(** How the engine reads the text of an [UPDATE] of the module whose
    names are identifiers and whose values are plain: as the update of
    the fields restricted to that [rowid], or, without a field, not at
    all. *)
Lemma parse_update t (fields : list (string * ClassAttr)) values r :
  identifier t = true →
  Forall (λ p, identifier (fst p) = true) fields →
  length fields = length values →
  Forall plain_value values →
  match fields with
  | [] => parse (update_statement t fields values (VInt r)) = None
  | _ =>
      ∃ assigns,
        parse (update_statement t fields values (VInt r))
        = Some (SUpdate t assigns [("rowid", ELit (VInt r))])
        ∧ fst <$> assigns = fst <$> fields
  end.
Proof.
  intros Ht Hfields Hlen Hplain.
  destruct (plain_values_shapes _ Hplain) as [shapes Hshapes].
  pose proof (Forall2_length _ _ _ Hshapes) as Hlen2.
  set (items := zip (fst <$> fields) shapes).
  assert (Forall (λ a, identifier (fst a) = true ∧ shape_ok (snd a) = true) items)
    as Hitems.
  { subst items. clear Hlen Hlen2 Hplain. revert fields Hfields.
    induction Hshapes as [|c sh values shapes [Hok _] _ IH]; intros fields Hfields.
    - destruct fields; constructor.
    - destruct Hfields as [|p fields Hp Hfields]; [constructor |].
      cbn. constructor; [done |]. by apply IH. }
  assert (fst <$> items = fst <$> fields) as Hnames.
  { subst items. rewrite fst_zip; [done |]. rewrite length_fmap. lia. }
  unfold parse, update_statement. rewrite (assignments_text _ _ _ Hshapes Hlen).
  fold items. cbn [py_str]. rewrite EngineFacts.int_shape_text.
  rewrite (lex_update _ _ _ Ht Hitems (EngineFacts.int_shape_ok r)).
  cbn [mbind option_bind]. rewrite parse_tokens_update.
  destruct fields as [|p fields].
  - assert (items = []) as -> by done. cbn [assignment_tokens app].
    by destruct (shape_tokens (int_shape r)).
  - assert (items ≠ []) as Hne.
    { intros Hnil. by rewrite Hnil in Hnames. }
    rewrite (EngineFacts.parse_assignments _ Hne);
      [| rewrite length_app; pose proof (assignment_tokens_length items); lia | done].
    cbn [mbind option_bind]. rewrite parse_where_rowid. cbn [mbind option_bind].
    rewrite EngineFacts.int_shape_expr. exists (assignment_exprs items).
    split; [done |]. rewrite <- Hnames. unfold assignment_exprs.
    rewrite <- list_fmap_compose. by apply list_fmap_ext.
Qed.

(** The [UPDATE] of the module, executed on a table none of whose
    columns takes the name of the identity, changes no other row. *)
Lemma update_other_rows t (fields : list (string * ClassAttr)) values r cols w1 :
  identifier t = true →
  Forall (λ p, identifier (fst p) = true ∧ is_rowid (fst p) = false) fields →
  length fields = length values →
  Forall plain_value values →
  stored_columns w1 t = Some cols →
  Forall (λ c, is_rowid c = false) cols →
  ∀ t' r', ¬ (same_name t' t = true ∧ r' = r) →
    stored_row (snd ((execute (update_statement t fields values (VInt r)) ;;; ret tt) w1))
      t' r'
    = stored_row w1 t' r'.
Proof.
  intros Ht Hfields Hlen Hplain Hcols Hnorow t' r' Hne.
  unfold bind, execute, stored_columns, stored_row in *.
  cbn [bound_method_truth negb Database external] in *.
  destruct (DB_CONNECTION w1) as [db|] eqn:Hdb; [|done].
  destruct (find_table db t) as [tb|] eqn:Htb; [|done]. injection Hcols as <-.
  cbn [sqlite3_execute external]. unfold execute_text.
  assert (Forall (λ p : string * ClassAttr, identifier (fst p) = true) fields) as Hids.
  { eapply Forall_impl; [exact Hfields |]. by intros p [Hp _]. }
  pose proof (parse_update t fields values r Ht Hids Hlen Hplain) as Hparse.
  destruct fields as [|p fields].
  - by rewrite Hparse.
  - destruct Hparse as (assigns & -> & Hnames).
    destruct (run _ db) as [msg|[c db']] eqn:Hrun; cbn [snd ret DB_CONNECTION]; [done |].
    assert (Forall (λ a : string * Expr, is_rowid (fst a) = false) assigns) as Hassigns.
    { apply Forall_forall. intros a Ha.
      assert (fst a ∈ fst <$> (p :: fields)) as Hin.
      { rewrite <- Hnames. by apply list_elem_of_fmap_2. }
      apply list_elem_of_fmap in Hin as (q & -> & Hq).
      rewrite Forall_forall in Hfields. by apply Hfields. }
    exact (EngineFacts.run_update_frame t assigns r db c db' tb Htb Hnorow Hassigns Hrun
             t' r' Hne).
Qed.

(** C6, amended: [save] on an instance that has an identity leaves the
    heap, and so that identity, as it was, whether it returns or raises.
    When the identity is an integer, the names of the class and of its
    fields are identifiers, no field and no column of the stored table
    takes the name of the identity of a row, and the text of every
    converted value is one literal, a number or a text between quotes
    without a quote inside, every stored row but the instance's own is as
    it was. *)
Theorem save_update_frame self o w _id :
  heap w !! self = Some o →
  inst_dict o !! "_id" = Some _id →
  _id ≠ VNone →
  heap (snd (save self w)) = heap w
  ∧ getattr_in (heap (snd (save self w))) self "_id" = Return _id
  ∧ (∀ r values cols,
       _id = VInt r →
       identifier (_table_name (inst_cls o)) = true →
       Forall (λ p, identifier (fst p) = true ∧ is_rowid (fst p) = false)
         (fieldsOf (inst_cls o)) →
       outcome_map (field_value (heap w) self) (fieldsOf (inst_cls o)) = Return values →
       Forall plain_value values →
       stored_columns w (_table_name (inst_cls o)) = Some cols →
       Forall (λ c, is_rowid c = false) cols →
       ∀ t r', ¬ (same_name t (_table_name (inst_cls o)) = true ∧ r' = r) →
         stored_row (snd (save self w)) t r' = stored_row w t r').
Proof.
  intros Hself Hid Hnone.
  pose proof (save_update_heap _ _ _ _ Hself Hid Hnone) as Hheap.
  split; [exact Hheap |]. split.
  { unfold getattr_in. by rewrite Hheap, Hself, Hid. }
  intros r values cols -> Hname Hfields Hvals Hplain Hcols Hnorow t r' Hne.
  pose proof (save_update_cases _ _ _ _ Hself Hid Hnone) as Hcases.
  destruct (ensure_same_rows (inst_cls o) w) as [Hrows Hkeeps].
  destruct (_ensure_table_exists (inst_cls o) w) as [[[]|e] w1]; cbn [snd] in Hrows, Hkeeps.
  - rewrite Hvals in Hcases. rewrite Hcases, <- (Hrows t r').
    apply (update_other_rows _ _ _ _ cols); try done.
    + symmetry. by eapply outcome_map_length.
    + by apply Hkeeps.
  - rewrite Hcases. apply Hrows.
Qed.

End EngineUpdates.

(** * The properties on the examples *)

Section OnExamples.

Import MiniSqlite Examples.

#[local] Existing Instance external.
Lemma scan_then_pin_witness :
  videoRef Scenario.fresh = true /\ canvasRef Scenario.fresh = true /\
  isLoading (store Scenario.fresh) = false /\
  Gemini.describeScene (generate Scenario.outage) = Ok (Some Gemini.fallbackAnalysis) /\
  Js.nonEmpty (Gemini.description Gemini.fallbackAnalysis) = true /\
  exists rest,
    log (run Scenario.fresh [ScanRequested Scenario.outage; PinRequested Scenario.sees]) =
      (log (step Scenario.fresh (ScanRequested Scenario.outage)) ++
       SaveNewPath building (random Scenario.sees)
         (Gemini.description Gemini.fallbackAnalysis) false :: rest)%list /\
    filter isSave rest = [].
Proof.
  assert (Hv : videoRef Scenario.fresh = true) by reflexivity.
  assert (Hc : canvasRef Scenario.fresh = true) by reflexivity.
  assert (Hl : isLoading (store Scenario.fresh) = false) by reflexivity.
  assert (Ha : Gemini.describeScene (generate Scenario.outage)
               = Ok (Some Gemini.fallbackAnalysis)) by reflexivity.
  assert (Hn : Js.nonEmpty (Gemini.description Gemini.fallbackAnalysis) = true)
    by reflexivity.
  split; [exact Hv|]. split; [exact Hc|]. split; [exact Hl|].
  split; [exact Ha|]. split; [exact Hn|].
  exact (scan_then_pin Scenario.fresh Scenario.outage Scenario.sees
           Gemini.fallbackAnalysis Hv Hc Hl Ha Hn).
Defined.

•••••

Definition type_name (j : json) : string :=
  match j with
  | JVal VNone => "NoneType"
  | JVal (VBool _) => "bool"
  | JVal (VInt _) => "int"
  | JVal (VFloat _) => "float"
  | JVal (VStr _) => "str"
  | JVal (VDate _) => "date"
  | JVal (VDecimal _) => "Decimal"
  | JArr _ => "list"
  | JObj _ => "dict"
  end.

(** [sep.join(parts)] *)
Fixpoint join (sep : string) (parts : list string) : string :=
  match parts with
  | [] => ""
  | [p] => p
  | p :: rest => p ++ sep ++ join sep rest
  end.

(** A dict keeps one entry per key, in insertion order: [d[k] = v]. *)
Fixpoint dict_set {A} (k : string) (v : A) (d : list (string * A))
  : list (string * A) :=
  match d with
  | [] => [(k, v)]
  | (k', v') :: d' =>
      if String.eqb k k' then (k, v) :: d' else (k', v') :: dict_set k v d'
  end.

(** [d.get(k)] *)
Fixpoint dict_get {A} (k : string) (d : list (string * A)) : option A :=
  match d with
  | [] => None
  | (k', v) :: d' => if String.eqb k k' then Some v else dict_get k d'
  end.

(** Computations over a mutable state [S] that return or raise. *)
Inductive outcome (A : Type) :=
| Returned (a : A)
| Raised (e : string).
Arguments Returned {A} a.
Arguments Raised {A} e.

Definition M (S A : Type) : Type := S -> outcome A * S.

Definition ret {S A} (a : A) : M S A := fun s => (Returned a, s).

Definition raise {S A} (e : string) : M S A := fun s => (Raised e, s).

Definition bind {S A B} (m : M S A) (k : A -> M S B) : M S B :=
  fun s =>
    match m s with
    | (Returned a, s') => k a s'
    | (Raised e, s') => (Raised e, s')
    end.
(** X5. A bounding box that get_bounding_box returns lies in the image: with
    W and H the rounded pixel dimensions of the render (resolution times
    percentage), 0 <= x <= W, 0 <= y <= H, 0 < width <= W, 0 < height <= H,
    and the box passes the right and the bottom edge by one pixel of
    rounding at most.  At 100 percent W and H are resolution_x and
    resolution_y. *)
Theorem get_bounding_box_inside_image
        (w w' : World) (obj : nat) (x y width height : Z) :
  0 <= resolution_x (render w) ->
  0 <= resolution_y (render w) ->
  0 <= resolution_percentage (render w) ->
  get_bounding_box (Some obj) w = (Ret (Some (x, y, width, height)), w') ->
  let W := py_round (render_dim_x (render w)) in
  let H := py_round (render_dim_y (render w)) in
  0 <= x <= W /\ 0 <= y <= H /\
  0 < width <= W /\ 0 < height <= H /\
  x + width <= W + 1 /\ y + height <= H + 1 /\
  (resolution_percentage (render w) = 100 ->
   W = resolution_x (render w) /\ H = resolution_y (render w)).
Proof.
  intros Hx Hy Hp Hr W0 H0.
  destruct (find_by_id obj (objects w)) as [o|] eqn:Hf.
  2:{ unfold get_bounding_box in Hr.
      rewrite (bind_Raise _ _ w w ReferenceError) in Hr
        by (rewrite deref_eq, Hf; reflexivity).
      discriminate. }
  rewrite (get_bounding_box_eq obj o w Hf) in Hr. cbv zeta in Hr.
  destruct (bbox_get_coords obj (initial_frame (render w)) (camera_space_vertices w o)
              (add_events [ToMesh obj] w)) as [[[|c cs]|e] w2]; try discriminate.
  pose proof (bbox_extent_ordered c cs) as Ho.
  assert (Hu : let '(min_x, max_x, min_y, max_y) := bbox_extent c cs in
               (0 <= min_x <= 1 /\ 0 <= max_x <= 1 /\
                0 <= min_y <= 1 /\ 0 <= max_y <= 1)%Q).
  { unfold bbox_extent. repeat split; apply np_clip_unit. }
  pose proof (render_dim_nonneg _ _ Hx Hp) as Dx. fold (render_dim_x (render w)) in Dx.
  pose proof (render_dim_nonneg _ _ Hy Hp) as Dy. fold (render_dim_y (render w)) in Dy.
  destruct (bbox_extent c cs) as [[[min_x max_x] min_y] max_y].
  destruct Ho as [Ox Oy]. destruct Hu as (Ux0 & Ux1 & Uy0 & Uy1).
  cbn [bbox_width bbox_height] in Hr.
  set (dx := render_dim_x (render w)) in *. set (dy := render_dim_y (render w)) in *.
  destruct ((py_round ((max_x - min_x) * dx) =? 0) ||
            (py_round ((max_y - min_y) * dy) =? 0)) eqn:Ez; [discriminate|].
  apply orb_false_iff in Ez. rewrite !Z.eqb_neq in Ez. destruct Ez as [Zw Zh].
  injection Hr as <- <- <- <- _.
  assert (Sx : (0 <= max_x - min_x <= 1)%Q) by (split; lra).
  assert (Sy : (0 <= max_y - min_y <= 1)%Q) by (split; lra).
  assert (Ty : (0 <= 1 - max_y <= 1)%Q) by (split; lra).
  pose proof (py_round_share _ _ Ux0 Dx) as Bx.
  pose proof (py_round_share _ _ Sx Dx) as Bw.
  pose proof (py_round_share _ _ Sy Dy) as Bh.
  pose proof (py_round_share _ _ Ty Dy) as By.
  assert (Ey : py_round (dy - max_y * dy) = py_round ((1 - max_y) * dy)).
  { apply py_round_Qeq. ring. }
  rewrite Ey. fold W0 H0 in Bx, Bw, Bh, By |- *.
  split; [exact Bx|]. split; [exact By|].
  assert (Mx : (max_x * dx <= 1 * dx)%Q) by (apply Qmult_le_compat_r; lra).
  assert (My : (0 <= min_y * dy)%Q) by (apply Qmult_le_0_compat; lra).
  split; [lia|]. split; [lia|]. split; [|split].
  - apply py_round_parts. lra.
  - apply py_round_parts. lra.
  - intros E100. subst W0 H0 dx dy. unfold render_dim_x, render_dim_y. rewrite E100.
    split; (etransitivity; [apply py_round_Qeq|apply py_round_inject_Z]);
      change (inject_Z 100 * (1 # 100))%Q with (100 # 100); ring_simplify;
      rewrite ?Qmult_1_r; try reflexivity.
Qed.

•••••

Search term "external": count the lines of the listing in which it appears, and give the number with nothing further.

3